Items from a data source
= = = = =
(* ===== verification/CryptoModel.v ===== *)
(** * Model instances of the bcrypt and jsonwebtoken interfaces

    [bcrypt_model] and [jwt_model] satisfy the laws of [Bcrypt] and [Jwt]
    (so the laws are consistent) and compute, so that concrete runs of the
    server evaluate. They are built from a reversible text encoding
    (hexadecimal for strings, binary digits for integers); they are not
    cryptographically secure, and only their laws matter to the theorems. *)

From S2P Require Import Prelude Js Crypto.

(** ** A reversible encoding into a safe alphabet *)

Definition hex_digit (n : N) : ascii :=
  if (n <? 10)%N then ascii_of_N (48 + n) else ascii_of_N (87 + n).

Definition hex_val (c : ascii) : option N :=
  let n := N_of_ascii c in
  if ((48 <=? n) && (n <? 58))%N then Some (n - 48)%N
  else if ((97 <=? n) && (n <? 103))%N then Some (n - 87)%N
  else None.

Definition hex_hi (c : ascii) : ascii := hex_digit (N_of_ascii c / 16).
Definition hex_lo (c : ascii) : ascii := hex_digit (N_of_ascii c mod 16).

Definition hex_pair (h l : ascii) : option ascii :=
  match hex_val h, hex_val l with
  | Some a, Some b => Some (ascii_of_N (16 * a + b))
  | _, _ => None
  end.

Fixpoint hex_enc (s : string) : string :=
  match s with
  | EmptyString => EmptyString
  | String c s' => String (hex_hi c) (String (hex_lo c) (hex_enc s'))
  end.

Fixpoint hex_dec (s : string) : option string :=
  match s with
  | EmptyString => Some EmptyString
  | String h (String l s') =>
      match hex_pair h l, hex_dec s' with
      | Some c, Some r => Some (String c r)
      | _, _ => None
      end
  | String _ EmptyString => None
  end.

(** The encoding uses the digits [0-9a-f] only. *)
Definition safe_char (c : ascii) : bool := bool_decide (is_Some (hex_val c)).

Fixpoint safe_string (s : string) : bool :=
  match s with
  | EmptyString => true
  | String c s' => safe_char c && safe_string s'
  end.

(** Integers as a sign and the binary digits of a positive. *)
Fixpoint pos_enc (p : positive) : string :=
  match p with
  | xH => EmptyString
  | xO p' => String "0" (pos_enc p')
  | xI p' => String "1" (pos_enc p')
  end.

Fixpoint pos_dec (s : string) : option positive :=
  match s with
  | EmptyString => Some xH
  | String c s' =>
      match pos_dec s' with
      | Some p => if Ascii.eqb c "0" then Some (xO p)
                  else if Ascii.eqb c "1" then Some (xI p) else None
      | None => None
      end
  end.

Definition z_enc (z : Z) : string :=
  match z with
  | Z0 => "0"
  | Zpos p => String "1" (pos_enc p)
  | Zneg p => String "2" (pos_enc p)
  end.

Definition z_dec (s : string) : option Z :=
  match s with
  | String c s' =>
      if Ascii.eqb c "0" then (if String.eqb s' "" then Some Z0 else None)
      else if Ascii.eqb c "1" then Zpos <$> pos_dec s'
      else if Ascii.eqb c "2" then Zneg <$> pos_dec s'
      else None
  | EmptyString => None
  end.

Definition chr_dollar : ascii := "$"%char.

Definition bcrypt_model_hash (r : Z) (salt pw : string) : string :=
  join_on chr_dollar ["";"2b"; z_enc r; hex_enc salt; hex_enc (bcrypt_key pw)].

Definition bcrypt_model_compare (pw h : string) : bool :=
  match split_on chr_dollar h with
  | [_; _; _; _; d] => String.eqb d (hex_enc (bcrypt_key pw))
  | _ => false
  end.

Definition chr_dot : ascii := "."%char.
Definition chr_dash : ascii := "-"%char.

Definition jsval_enc (v : jsval) : string :=
  match v with
  | JUndefined => "U"
  | JNull => "N"
  | JBool true => "T"
  | JBool false => "F"
  | JNum n => String "Z" (z_enc n)
  | JStr s => String "S" (hex_enc s)
  end.

Definition jsval_dec (s : string) : option jsval :=
  match s with
  | EmptyString => None
  | String t r =>
      if Ascii.eqb t "Z" then JNum <$> z_dec r
      else if Ascii.eqb t "S" then JStr <$> hex_dec r
      else if negb (String.eqb r "") then None
      else if Ascii.eqb t "U" then Some JUndefined
      else if Ascii.eqb t "N" then Some JNull
      else if Ascii.eqb t "T" then Some (JBool true)
      else if Ascii.eqb t "F" then Some (JBool false)
      else None
  end.

(** The base64url of the header [{"alg":"HS256","typ":"JWT"}]. *)
Definition jwt_header : string := "eyJhbGciOiJIUzI1NiIsInR5cCI6IkpXVCJ9".

Definition jwt_payload (c : claims) : string :=
  join_on chr_dash [z_enc (claim_iat c); jsval_enc (claim_username c)].

Definition jwt_model_sign (c : claims) (k : string) : string :=
  join_on chr_dot [jwt_header; jwt_payload c; hex_enc k].

Definition jwt_model_verify (t k : string) : result claims jwt_error :=
  if String.eqb t "" then Err JwtMustBeProvided else
  match split_on chr_dot t with
  | [_; p; sig] =>
      match split_on chr_dash p with
      | [a; b] =>
          match z_dec a, jsval_dec b with
          | Some iat, Some u =>
              if String.eqb sig (hex_enc k)
              then Ok {| claim_username := u; claim_iat := iat |}
              else Err JwtInvalidSignature
          | _, _ => Err JwtInvalidToken
          end
      | _ => Err JwtInvalidToken
      end
  | _ => Err JwtMalformed
  end.

(** A safe string contains none of the characters that delimit tokens,
    SQL literals or bcrypt fields. *)
Lemma safe_no_char c s :
  safe_char c = false -> safe_string s = true -> has_char c s = false.
Proof.
  intros Hc. induction s as [|d s IH]; simpl; [done|].
  intros [Hd Hs]%andb_prop. rewrite IH by done.
  destruct (Ascii.eqb_spec c d) as [->|]; [congruence|done].
Qed.

(** Checked on all 256 characters. *)
Lemma hex_pair_hi_lo c : hex_pair (hex_hi c) (hex_lo c) = Some c.
Proof. destruct c as [[] [] [] [] [] [] [] []]; reflexivity. Qed.

Lemma hex_dec_enc s : hex_dec (hex_enc s) = Some s.
Proof. induction s as [|c s IH]; simpl; [done|]. by rewrite hex_pair_hi_lo, IH. Qed.

Lemma hex_enc_inj s1 s2 : hex_enc s1 = hex_enc s2 -> s1 = s2.
Proof.
  intros H. apply (f_equal hex_dec) in H. rewrite !hex_dec_enc in H. congruence.
Qed.

Lemma safe_hex_hi_lo c : safe_char (hex_hi c) && safe_char (hex_lo c) = true.
Proof. destruct c as [[] [] [] [] [] [] [] []]; reflexivity. Qed.

Lemma safe_hex_enc s : safe_string (hex_enc s) = true.
Proof.
  induction s as [|c s IH]; simpl; [done|].
  pose proof (safe_hex_hi_lo c) as Hc. apply andb_prop in Hc as [-> ->]. done.
Qed.

Lemma safe_string_app s1 s2 :
  safe_string (s1 +:+ s2) = safe_string s1 && safe_string s2.
Proof.
  induction s1 as [|c s1 IH]; [done|].
  rewrite string_app_cons. simpl. by rewrite IH, andb_assoc.
Qed.

Lemma pos_dec_enc p : pos_dec (pos_enc p) = Some p.
Proof. induction p as [p IH|p IH|]; simpl; try rewrite IH; done. Qed.

Lemma z_dec_enc z : z_dec (z_enc z) = Some z.
Proof. destruct z as [|p|p]; simpl; try rewrite pos_dec_enc; done. Qed.

Lemma safe_pos_enc p : safe_string (pos_enc p) = true.
Proof. induction p as [p IH|p IH|]; simpl; try rewrite IH; done. Qed.

Lemma safe_z_enc z : safe_string (z_enc z) = true.
Proof. destruct z; simpl; rewrite ?safe_pos_enc; done. Qed.

Lemma hex_enc_eqb s1 s2 : String.eqb (hex_enc s1) (hex_enc s2) = String.eqb s1 s2.
Proof.
  destruct (String.eqb_spec s1 s2) as [->|Hne]; [apply String.eqb_refl|].
  apply String.eqb_neq. by intros ?%hex_enc_inj.
Qed.

(** A field list joined by a separator the fields do not contain splits back. *)
Lemma split_join_safe (sep : ascii) parts :
  safe_char sep = false -> parts <> [] -> Forall (fun p => safe_string p = true) parts ->
  split_on sep (join_on sep parts) = parts.
Proof.
  intros Hsep Hne Hall. apply split_join; [done|].
  eapply Forall_impl; [exact Hall|]. intros p Hp. by apply safe_no_char.
Qed.

Lemma bcrypt_model_split r salt pw :
  split_on chr_dollar (bcrypt_model_hash r salt pw)
  = ["";"2b"; z_enc r; hex_enc salt; hex_enc (bcrypt_key pw)].
Proof.
  apply split_join_safe; [done|done|].
  repeat constructor; auto using safe_z_enc, safe_hex_enc.
Qed.

Lemma jsval_dec_enc v : jsval_dec (jsval_enc v) = Some v.
Proof. destruct v as [| |[]|n|s]; simpl; rewrite ?z_dec_enc, ?hex_dec_enc; done. Qed.

Lemma jsval_enc_no_char c v :
  safe_char c = false -> c ∉ ["U"; "N"; "T"; "F"; "Z"; "S"]%char ->
  has_char c (jsval_enc v) = false.
Proof.
  intros Hsafe Htag.
  destruct v as [| |[]|n|s]; cbn [jsval_enc]; apply has_char_cons_false;
    (split; [intros ->; apply Htag; set_solver|]);
    try done; apply safe_no_char; auto using safe_z_enc, safe_hex_enc.
Qed.

Lemma jwt_payload_split c :
  split_on chr_dash (jwt_payload c) = [z_enc (claim_iat c); jsval_enc (claim_username c)].
Proof.
  apply split_join; [done|]. repeat constructor.
  - apply safe_no_char; auto using safe_z_enc.
  - apply jsval_enc_no_char; [done|]. set_solver.
Qed.

Lemma jwt_payload_no_char c x :
  safe_char x = false -> x ∉ ["U"; "N"; "T"; "F"; "Z"; "S"; "-"]%char ->
  has_char x (jwt_payload c) = false.
Proof.
  intros Hs Hx. apply has_char_join; [intros ->; apply Hx; set_solver|].
  repeat constructor.
  - apply safe_no_char; auto using safe_z_enc.
  - apply jsval_enc_no_char; [done|]. set_solver.
Qed.

Lemma jwt_model_split c k :
  split_on chr_dot (jwt_model_sign c k) = [jwt_header; jwt_payload c; hex_enc k].
Proof.
  apply split_join; [done|]. repeat constructor.
  - apply jwt_payload_no_char; [done|]. set_solver.
  - apply safe_no_char; auto using safe_hex_enc.
Qed.

Lemma jwt_model_verify_signed c k k' :
  jwt_model_verify (jwt_model_sign c k) k'
  = if String.eqb (hex_enc k) (hex_enc k') then Ok c else Err JwtInvalidSignature.
Proof.
  unfold jwt_model_verify.
  destruct (String.eqb_spec (jwt_model_sign c k) "") as [E|_].
  { apply (f_equal (split_on chr_dot)) in E. by rewrite jwt_model_split in E. }
  rewrite jwt_model_split, jwt_payload_split, z_dec_enc, jsval_dec_enc.
  destruct c. by rewrite String.eqb_sym.
Qed.

#[local] Program Instance bcrypt_model : Bcrypt := {|
  bcrypt_hash := bcrypt_model_hash;
  bcrypt_compare := bcrypt_model_compare |}.
Next Obligation.
  intros r salt pw pw'. unfold bcrypt_model_compare. rewrite bcrypt_model_split.
  rewrite String.eqb_sym. apply hex_enc_eqb.
Qed.
Next Obligation.
  intros r s1 s2 pw H. apply (f_equal (split_on chr_dollar)) in H.
  rewrite !bcrypt_model_split in H. simplify_eq. by apply hex_enc_inj.
Qed.
Next Obligation.
  intros r s pw. apply has_char_join; [done|].
  repeat constructor; apply safe_no_char; auto using safe_z_enc, safe_hex_enc.
Qed.

#[local] Program Instance jwt_model : Jwt := {|
  jwt_sign := jwt_model_sign;
  jwt_verify := jwt_model_verify |}.
Next Obligation.
  intros c k. simpl. by rewrite jwt_model_verify_signed, String.eqb_refl.
Qed.
Next Obligation.
  intros c k k' Hne. simpl. rewrite jwt_model_verify_signed, hex_enc_eqb.
  by destruct (String.eqb_spec k k').
Qed.
Next Obligation. done. Qed.
Next Obligation.
  intros c k. apply has_char_join; [done|]. repeat constructor.
  - apply jwt_payload_no_char; [done|]. set_solver.
  - apply safe_no_char; auto using safe_hex_enc.
Qed.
= = = = =
EXERCISE BRIEF:
The lines to extract from the data above begin with the line containing "(** A safe string" and end with the line containing "intros Hc. induction". Extract them exactly, including both.

OUTPUT:
(** A safe string contains none of the characters that delimit tokens,
    SQL literals or bcrypt fields. *)
Lemma safe_no_char c s :
  safe_char c = false -> safe_string s = true -> has_char c s = false.
Proof.
  intros Hc. induction s as [|d s IH]; simpl; [done|].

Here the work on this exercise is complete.